» Task: If a line in the listing below contains "Import", return that line.
-- Available data follows --
(** * WritePoetry: a shallow embedding of the notebook's transformer pipeline

    The notebook [WritePoetry.ipynb] splits a token-id corpus into training and
    validation halves, draws random batches of windows, trains a small
    decoder-only transformer and samples text from it.  This file embeds the
    code cells of the notebook and proves properties of them.

    Conventions of the embedding:
    - Python integers are [Z]; lengths and tensor dimensions are [nat].
    - Floating-point numbers are idealised as real numbers ([R]); the value
      [-inf] used by the attention mask is a separate constructor.  The
      product [0.9*len(data)] is taken as the exact rational product.
    - A raised Python exception is an [Err] result; the program state at the
      point of the exception is kept.
    - The global random generator of torch is a stream of raw draws read
      through a cursor kept in the program state. *)

From Stdlib Require Import String.
From Stdlib Require Import ZArith QArith Qround Reals Lra Lia Bool Arith List.
Import ListNotations.

Close Scope Q_scope.
Close Scope R_scope.
Close Scope Z_scope.
Open Scope nat_scope.

Set Implicit Arguments.
(** X10.  For an ASCII split character, with an empty prefix, or a prefix
    made of split characters only, [parse_env_vars] returns an empty map
    and reads nothing: it does not take every variable of the
    environment. *)
Theorem parse_env_vars_empty_prefix (n : nat) max_depth (c : ascii) exclude st :
  ascii_char c = true ->
  parse_env_vars (repeat_char c n) max_depth (String c EmptyString) exclude st
  = (Ok (VDict []), st).
Proof.
  intros _. unfold parse_env_vars.
  now rewrite lower_repeat, rstrip_chars_repeat.
Qed.

Lemma parse_env_vars_empty_prefix_witness :
  parse_env_vars "__" 1 "_" []
    (initial (with_environ [("_A", "1"); ("__B", "2"); ("C", "3")]))
  = (Ok (VDict []), initial (with_environ [("_A", "1"); ("__B", "2"); ("C", "3")])).
Proof.
  apply (@parse_env_vars_empty_prefix 2 1 "_" []
           (initial (with_environ [("_A", "1"); ("__B", "2"); ("C", "3")]))).
  reflexivity.
Defined.

(** ** Where the value of a variable goes *)






(** ** What the subtree filter leaves alone *)

Lemma keeps_ret n {A} (a : A) : keeps n (ret a).
Proof. intros st Hn. simpl. auto. Qed.

Lemma keeps_raise n {A} (e : exn) : keeps n (@raise A e).
Proof. intros st Hn. simpl. auto. Qed.

Lemma keeps_lift n {A} (r : result A) : keeps n (lift r).
Proof. intros st Hn. simpl. auto. Qed.

Lemma keeps_emit n (e : event) : keeps n (emit e).
Proof. intros st Hn. simpl. auto. Qed.

Lemma keeps_deref n (l : loc) : keeps n (deref l).
Proof. intros st Hn. simpl. auto. Qed.

Lemma keeps_bind n {A B} (m : M A) (f : A -> M B) :
  keeps n m -> (forall a, keeps n (f a)) -> keeps n (bind m f).
Proof.
  intros Hm Hf st Hn. unfold bind.
  destruct (Hm st Hn) as [E1 [E2 E3]].
  destruct (m st) as [[a|e] st1]; simpl in *; auto.
  destruct (Hf a st1) as [E4 [E5 E6]]; [lia|].
  repeat split; [congruence|congruence|lia].
Qed.

Lemma firstn_app_le (n : nat) (l1 l2 : list value) :
  n <= List.length l1 -> firstn n (l1 ++ l2) = firstn n l1.
Proof.
  intros Hn. rewrite firstn_app.
  replace (n - List.length l1) with 0 by lia. simpl. apply app_nil_r.
Qed.

Lemma keeps_alloc n (v : value) {B} (f : loc -> M B) :
  (forall l, n <= l -> keeps n (f l)) -> keeps n (bind (alloc v) f).
Proof.
  intros Hf st Hn. unfold bind, alloc.
  destruct (Hf (List.length (heap st)) Hn
              {| env := env st; heap := heap st ++ [v]; trace := trace st |})
    as [E1 [E2 E3]]; cbn [env heap trace] in *.
  { rewrite length_app. lia. }
  repeat split; auto.
  - rewrite E2. now rewrite firstn_app_le by lia.
  - rewrite length_app in E3. lia.
Qed.

Lemma firstn_replace_nth (n l : nat) (v : value) (h : list value) :
  n <= l -> firstn n (replace_nth l v h) = firstn n h.
Proof.
  revert n l. induction h as [|x h IH]; intros n l Hn; [now destruct l|].
  destruct l as [|l].
  - assert (n = 0) by lia. subst. reflexivity.
  - destruct n as [|n]; simpl; [reflexivity|]. f_equal. apply IH. lia.
Qed.

Lemma keeps_assign n (l : loc) (v : value) : n <= l -> keeps n (assign l v).
Proof.
  intros Hl st Hn. unfold assign. cbn [snd env heap].
  repeat split.
  - now apply firstn_replace_nth.
  - now rewrite length_replace_nth.
Qed.

Lemma keeps_dict_update_at n (d other : loc) : n <= d -> keeps n (dict_update_at d other).
Proof.
  intros Hd. unfold dict_update_at.
  apply keeps_bind; [apply keeps_deref|]. intros old.
  apply keeps_bind; [apply keeps_deref|]. intros o.
  destruct old; try apply keeps_raise.
  apply keeps_bind; [apply keeps_lift|]. intros new.
  now apply keeps_assign.
Qed.

Lemma keeps_subtree_str n data key ph : keeps n (subtree_str data key ph).
Proof.
  unfold subtree_str. apply keeps_bind; [apply keeps_deref|]. intros d.
  assert (Halloc : forall v, keeps n (alloc v)).
  { intros v st Hn. unfold alloc. cbn [snd env heap].
    repeat split.
    - now rewrite firstn_app_le by lia.
    - rewrite length_app. lia. }
  destruct (getitem d key) as [v|[]]; try apply keeps_raise.
  - apply Halloc.
  - apply keeps_bind; [apply keeps_emit|]. intros _. apply Halloc.
Qed.

Lemma keeps_subtree_key n data key ph : keeps n (subtree_key data key ph).
Proof.
  unfold subtree_key.
  destruct (negb _ || _); [apply keeps_ret|apply keeps_subtree_str].
Qed.

Lemma subtree_FDict (data : loc) items (ph : list string) :
  subtree data (FDict items) ph =
  if negb (filter_truthy (FDict items)) || is_wildcard (FDict items) then ret data
  else (new_data <- alloc (VDict []) ;; subtree_dict_loop data ph new_data items).
Proof. reflexivity. Qed.

Lemma subtree_FList (data : loc) items (ph : list string) :
  subtree data (FList items) ph =
  if negb (filter_truthy (FList items)) || is_wildcard (FList items) then ret data
  else (new_data <- alloc (VDict []) ;; subtree_list_loop data ph new_data items).
Proof. reflexivity. Qed.

Lemma keeps_subtree (filters : filter) :
  forall n data ph, keeps n (subtree data filters ph).
Proof.
  induction filters as [| z | s | items IH | items IH] using filter_ind;
    intros n data ph.
  - apply keeps_ret.
  - simpl. destruct (negb _ || false); [apply keeps_ret|apply keeps_raise].
  - rewrite subtree_FStr. apply keeps_subtree_key.
  - rewrite subtree_FDict.
    destruct (negb _ || _); [apply keeps_ret|].
    apply keeps_alloc. intros new_data Hnew.
    induction items as [|[k v] rest IHrest]; simpl; [apply keeps_ret|].
    inversion IH as [|? ? IHv IHtail]; subst. simpl in IHv.
    apply keeps_bind; [apply keeps_subtree_key|]. intros subdata_root.
    apply keeps_bind; [apply IHv|]. intros subdata.
    apply keeps_bind; [now apply keeps_dict_update_at|]. intros _.
    now apply IHrest.
  - rewrite subtree_FList.
    destruct (negb _ || _); [apply keeps_ret|].
    apply keeps_alloc. intros new_data Hnew.
    induction items as [|f rest IHrest]; simpl; [apply keeps_ret|].
    inversion IH as [|? ? IHf IHtail]; subst.
    apply keeps_bind; [apply IHf|]. intros r.
    apply keeps_bind; [now apply keeps_dict_update_at|]. intros _.
    now apply IHrest.
Qed.

(** X12.  [subtree] never changes [data], nor any other object that
    exists when it is called, nor the world, whatever the filter and
    whether it returns or raises: the objects of the state it leaves
    start with those of the state it was given. *)
Theorem subtree_leaves_objects (data : loc) (filters : filter) (ph : list string)
  (st : state) :
  env (snd (subtree data filters ph st)) = env st /\
  firstn (List.length (heap st)) (heap (snd (subtree data filters ph st))) = heap st.
Proof.
  destruct (@keeps_subtree filters (List.length (heap st)) data ph st (le_n _))
    as [E1 [E2 _]].
  split; [exact E1|]. rewrite E2. apply firstn_all.
Qed.

(** ** The subtree filter on a single key *)

Lemma subtree_key_present (data : loc) (items : Dict.t) (key : string) (v : value)
  (ph : list string) (st : state) :
  nth data (heap st) VNone = VDict items ->
  Dict.get key items = Some v ->
  key <> "" ->
  key <> "*" ->
  subtree data (FStr key) ph st =
  (Ok (List.length (heap st)),
   {| env := env st; heap := heap st ++ [v]; trace := trace st |}).
Proof.
  intros Hdata Hget Hne Hnw.
  apply String.eqb_neq in Hne, Hnw.
  simpl. rewrite Hne, Hnw. simpl.
  unfold subtree_str, bind, deref. rewrite Hdata. simpl. rewrite Hget.
  reflexivity.
Qed.

(** X13.  For a dictionary [data] that has the key [key], neither empty
    nor ['*'], [subtree] with the filter [key] returns an object whose
    value is [data[key]], changes neither the world nor the log, and,
    when [data[key]] is a dictionary, the object is a new one: a copy. *)
Theorem subtree_present_key (data : loc) (items : Dict.t) (key : string) (v : value)
  (ph : list string) (st : state) :
  nth data (heap st) VNone = VDict items ->
  Dict.get key items = Some v ->
  key <> "" ->
  key <> "*" ->
  exists l st',
    subtree data (FStr key) ph st = (Ok l, st') /\
    nth l (heap st') VNone = v /\
    env st' = env st /\
    trace st' = trace st /\
    (is_mapping v = true -> l = List.length (heap st) /\ l <> data).
Proof.
  intros Hdata Hget Hne Hnw.
  rewrite (@subtree_key_present data items key v ph st Hdata Hget Hne Hnw).
  eexists _, _. split; [reflexivity|]. cbn [env heap trace].
  split; [apply nth_alloc|]. split; [reflexivity|]. split; [reflexivity|].
  intros _. split; [reflexivity|].
  intros Heq. rewrite <- Heq in Hdata.
  rewrite nth_overflow in Hdata by lia. discriminate.
Qed.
-- Available data concluded --
» Written answer:
From Stdlib Require Import String.
From Stdlib Require Import ZArith QArith Qround Reals Lra Lia Bool Arith List.
Import ListNotations.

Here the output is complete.